Artery Research (Nov 2013)
P4.30 ENDOTHELIAL DYSFUNCTION AND CARDIOVASCULAR RISK PROFILE IN PATIENTS WITH CHRONIC HEPATITIS C VIRUS INFECTION
Abstract
Background/aims: The impact of chronic hepatitis C (HCV) virus infection on atherosclerosis is controversial. In this pilot clinical study, we examined whether HCV patients significantly differed in markers of subclinical atherosclerosis compared to patients with alcohol-related chronic liver disease. Methods: We enrolled 21 consecutive adult patients with HCV and 11 patients with alcohol-related chronic liver disease after detoxification from alcohol.
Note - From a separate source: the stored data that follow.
(** * ipywidgets/widgets/interaction.py: abbreviations, controls and the
      interact callback, as a shallow embedding.

    Python integers are [Z]; Python floats are IEEE-754 binary64 values
    ([spec_float] with precision 53 and maximal exponent 1024, the executable
    specification of the Standard Library).  Objects with mutable attributes
    (widgets, [fixed] wrappers) live in a store and are passed by reference. *)

From Stdlib Require Import ZArith List String Bool Lia.
From Stdlib Require Import Floats.SpecFloat.
Import ListNotations.
Local Open Scope string_scope.
Local Open Scope Z_scope.

(** ** Exceptions and results *)

Inductive exc_type :=
| ValueError | TypeError | AttributeError | OverflowError
| ZeroDivisionError | UnboundLocalError
| KeyboardInterrupt | SystemExit
| UserException (name : string)        (* a subclass of Exception *)
| UserBaseException (name : string).   (* derives from BaseException only *)

Record exn := Exn { exn_type : exc_type; exn_msg : string }.

(** [isinstance(e, Exception)]. *)
Definition is_Exception (e : exn) : bool :=
  match exn_type e with
  | KeyboardInterrupt | SystemExit | UserBaseException _ => false
  | _ => true
  end.

Inductive result (A : Type) :=
| Ok (a : A)
| Raise (e : exn).
Arguments Ok {A} a.
Arguments Raise {A} e.

Definition rbind {A B} (r : result A) (k : A -> result B) : result B :=
  match r with Ok a => k a | Raise e => Raise e end.

Declare Scope res_scope.
Delimit Scope res_scope with res.
Notation "'let?' x ':=' r 'in' k" := (rbind r (fun x => k))
  (at level 10, x pattern, r at level 100, k at level 200) : res_scope.

(** ** Python numbers: [int] and [float] *)

Module PyNum.

Definition prec : Z := 53.
Definition emax : Z := 1024.
Definition float := spec_float.

Definition fadd : float -> float -> float := SFadd prec emax.
Definition fsub : float -> float -> float := SFsub prec emax.
Definition fmul : float -> float -> float := SFmul prec emax.
Definition fdiv : float -> float -> float := SFdiv prec emax.

Inductive pynum :=
| PInt (z : Z)
| PFloat (f : float).

(** *** Correctly rounded quotient of two positive integers.

    CPython's [int / int] and [float(int)] return the binary64 value nearest
    to the exact result (ties to even) and raise [OverflowError] when that
    value is out of range.  [round_ratio a b] is that value for [a/b] with
    [0 <= a], [0 < b], as mantissa and exponent: [m * 2^u]. *)

Definition num_at (a u : Z) : Z := if 0 <=? u then a else a * 2 ^ (- u).
Definition den_at (b u : Z) : Z := if 0 <=? u then b * 2 ^ u else b.

(** [2 ^ ratio_log2 a b <= a / b < 2 ^ (ratio_log2 a b + 1)] for [0 < a]. *)
Definition ratio_log2 (a b : Z) : Z :=
  let k := Z.log2 a - Z.log2 b in
  if den_at b k <=? num_at a k then k else k - 1.

Definition ratio_exp (a b : Z) : Z := Z.max (ratio_log2 a b - 52) (-1074).

Definition round_half_even (n d : Z) : Z :=
  let q := n / d in
  let r := n mod d in
  match 2 * r ?= d with
  | Lt => q
  | Eq => if Z.even q then q else q + 1
  | Gt => q + 1
  end.

Definition round_ratio (a b : Z) : Z * Z :=
  let u := ratio_exp a b in
  (round_half_even (num_at a u) (den_at b u), u).

(** The float with sign [s] and magnitude [m * 2^u], or [None] when the
    magnitude reaches [2^1024]. *)
Definition float_of_mant (s : bool) (m u : Z) : option float :=
  match m with
  | Zpos p =>
      if 1024 <? Z.log2 m + 1 + u then None
      else if m =? 2 ^ 53 then Some (S754_finite s (Z.to_pos (2 ^ 52)) (u + 1))
      else Some (S754_finite s p u)
  | _ => Some (S754_zero s)
  end.

Definition overflow (msg : string) : exn := Exn OverflowError msg.

(** [a / b] for integers ([from __future__ import division]). *)
Definition int_truediv (a b : Z) : result float :=
  if b =? 0 then Raise (Exn ZeroDivisionError "division by zero")
  else if a =? 0 then Ok (S754_zero (b <? 0))
  else
    let s := xorb (a <? 0) (b <? 0) in
    let '(m, u) := round_ratio (Z.abs a) (Z.abs b) in
    match float_of_mant s m u with
    | Some f => Ok f
    | None => Raise (overflow "integer division result too large for a float")
    end.

(** [float(a)], the implicit conversion in mixed arithmetic. *)
Definition int_to_float (a : Z) : result float :=
  if a =? 0 then Ok (S754_zero false)
  else
    let '(m, u) := round_ratio (Z.abs a) 1 in
    match float_of_mant (a <? 0) m u with
    | Some f => Ok f
    | None => Raise (overflow "int too large to convert to float")
    end.

(** [int(f)]: truncation toward zero. *)
Definition float_to_int (f : float) : result Z :=
  match f with
  | S754_zero _ => Ok 0
  | S754_infinity _ =>
      Raise (overflow "cannot convert float infinity to integer")
  | S754_nan => Raise (Exn ValueError "cannot convert float NaN to integer")
  | S754_finite s m e =>
      let mag := if 0 <=? e then Zpos m * 2 ^ e else Zpos m / 2 ^ (- e) in
      Ok (if s then - mag else mag)
  end.

(** Exact comparison of an integer with a float; [None] for NaN. *)
Definition cmp_int_float (z : Z) (f : float) : option comparison :=
  match f with
  | S754_nan => None
  | S754_infinity s => Some (if s then Gt else Lt)
  | S754_zero _ => Some (z ?= 0)
  | S754_finite s m e =>
      let v := if s then Zneg m else Zpos m in
      Some (if 0 <=? e then z ?= v * 2 ^ e else z * 2 ^ (- e) ?= v)
  end.

Definition py_compare (x y : pynum) : option comparison :=
  match x, y with
  | PInt a, PInt b => Some (a ?= b)
  | PFloat a, PFloat b => SFcompare a b
  | PInt a, PFloat b => cmp_int_float a b
  | PFloat a, PInt b => option_map CompOpp (cmp_int_float b a)
  end.

Definition py_gt (x y : pynum) : bool :=
  match py_compare x y with Some Gt => true | _ => false end.
Definition py_le (x y : pynum) : bool :=
  match py_compare x y with Some (Lt | Eq) => true | _ => false end.
Definition py_eq (x y : pynum) : bool :=
  match py_compare x y with Some Eq => true | _ => false end.

Local Open Scope res_scope.

(** Binary arithmetic: exact on two ints, binary64 otherwise after
    converting the int operand. *)
Definition arith (zop : Z -> Z -> Z) (fop : float -> float -> float)
    (x y : pynum) : result pynum :=
  match x, y with
  | PInt a, PInt b => Ok (PInt (zop a b))
  | PFloat a, PFloat b => Ok (PFloat (fop a b))
  | PInt a, PFloat b => let? a' := int_to_float a in Ok (PFloat (fop a' b))
  | PFloat a, PInt b => let? b' := int_to_float b in Ok (PFloat (fop a b'))
  end.

Definition py_add := arith Z.add fadd.
Definition py_sub := arith Z.sub fsub.
Definition py_mul := arith Z.mul fmul.

Definition py_neg (x : pynum) : pynum :=
  match x with
  | PInt a => PInt (- a)
  | PFloat a => PFloat (SFopp a)
  end.

Definition float_is_zero (f : float) : bool :=
  match f with S754_zero _ => true | _ => false end.

Definition float_truediv (a b : float) : result float :=
  if float_is_zero b then Raise (Exn ZeroDivisionError "float division by zero")
  else Ok (fdiv a b).

(** [x / y] *)
Definition py_truediv (x y : pynum) : result pynum :=
  match x, y with
  | PInt a, PInt b => let? f := int_truediv a b in Ok (PFloat f)
  | PFloat a, PFloat b => let? f := float_truediv a b in Ok (PFloat f)
  | PInt a, PFloat b =>
      let? a' := int_to_float a in
      let? f := float_truediv a' b in Ok (PFloat f)
  | PFloat a, PInt b =>
      let? b' := int_to_float b in
      let? f := float_truediv a b' in Ok (PFloat f)
  end.

(** [x // y].  The module only floor-divides where the true quotient had a
    type other than the dividend's, that is on integers; the float case is
    left out of the model and never reached (see [floordiv_only_on_ints]). *)
Definition float_floordiv_exn : exn :=
  Exn TypeError "float floor division is outside the model".

Definition py_floordiv (x y : pynum) : result pynum :=
  match x, y with
  | PInt a, PInt b =>
      if b =? 0 then
        Raise (Exn ZeroDivisionError "integer division or modulo by zero")
      else Ok (PInt (a / b))
  | _, _ => Raise float_floordiv_exn
  end.

(** [int(x)] *)
Definition py_int (x : pynum) : result Z :=
  match x with
  | PInt a => Ok a
  | PFloat f => float_to_int f
  end.

(** [isinstance(x, type(y))] on numbers. *)
Definition same_type (x y : pynum) : bool :=
  match x, y with
  | PInt _, PInt _ | PFloat _, PFloat _ => true
  | _, _ => false
  end.

Definition is_Integral (x : pynum) : bool :=
  match x with PInt _ => true | PFloat _ => false end.

End PyNum.
Import PyNum.

(** The quotient of two positive integers by the Standard Library's binary64
    specification ([SFdiv] on unnormalised operands), to check the rounding
    model against. *)
Definition ref_div (a b : Z) : float :=
  SFdiv prec emax (S754_finite false (Z.to_pos a) 0)
                  (S754_finite false (Z.to_pos b) 0).

Definition float_same (f g : float) : bool :=
  match f, g with
  | S754_finite s m e, S754_finite s' m' e' =>
      Bool.eqb s s' && (Zpos m =? Zpos m') && (e =? e')
  | S754_zero s, S754_zero s' => Bool.eqb s s'
  | S754_infinity s, S754_infinity s' => Bool.eqb s s'
  | S754_nan, S754_nan => true
  | _, _ => false
  end.

Definition agrees (a b : Z) : bool :=
  match int_truediv a b, ref_div a b with
  | Ok f, g => float_same f g
  | Raise _, S754_infinity _ => true
  | _, _ => false
  end.

(** ** Python values *)

(** A reference into the store of objects. *)
Abbreviation ref := nat (only parsing).

(** The values the module is followed on.  The numbers among them are
    [bool], [int] and [float], the instances of [numbers.Real] the language
    itself has; instances of other [Real] types ([fractions.Fraction], the
    scalars of numerical libraries), whose arithmetic is their own, are not
    values of the model.  An iterable that is none of the containers named
    here is a [VIterable], sized (a set, a range, ...: false when empty) or
    not (a generator: always true).  [VOpaque] stands for any object that is
    nothing of all this: no number, no string, not iterable, no widget and no
    [fixed] wrapper, and with the truth value that objects have by
    default. *)
#[local] Unset Elimination Schemes.
Inductive pyval :=
| VEmpty                               (* inspect.Parameter.empty *)
| VNone
| VBool (b : bool)
| VInt (z : Z)
| VFloat (f : float)
| VStr (s : string)
| VTuple (l : list pyval)
| VList (l : list pyval)
| VDict (d : list (pyval * pyval))     (* dict, in iteration order *)
| VMapping (d : list (pyval * pyval))  (* a Mapping that is not a dict *)
| VIterable (sized : bool) (l : list pyval)  (* set, range, generator, ... *)
| VObj (r : ref)                       (* a widget or a [fixed] wrapper *)
| VOpaque (id : nat).                  (* an object that is none of these *)
#[local] Set Elimination Schemes.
Common carotid intima-media thickness (CIMT) and brachial artery flow mediated vasodilation (FMD) by ultrasonography and carotid-femoral pulse wave velocity (cf-PWV) by applanation tonometry were measured in all participants by a single trained operator, who was blind to clinical features of participants. Results: Compared with those with alcohol-related liver disease, patients with HCV had markedly lower FMD (4.57±1.50 vs. 9.84±3.60%, p<0.0001) (Table 1). They also had significantly lower total cholesterol level (4.60±1.34 vs. 5.87±1.40 mmol/L, p<0.05), lower serum liver enzymes (AST/ALT ratio: 0.87±0.3 vs. 1.26±0.6U/L, p<0.05; GGT: 54±42 vs. 137±117 U/L, p<0.01) and higher urea nitrogen (4.98±1.5 vs. 3.69±1.0 mmol/L, p<0.05). No significant differences were found in CIMT, cf-PWV, age, sex, body mass index, waist circumference, smoking status, blood pressure, serum triglycerides, creatinine, glucose and insulin resistance (as estimated by HOMA-IR score) between the two groups. Notably, as shown in Figure 1, the marked differences in FMD observed between the groups were only slightly weakened after adjustment for potential confounding variables. Conclusions: Our results suggest that chronic HCV infection is strongly associated with endothelial dysfunction.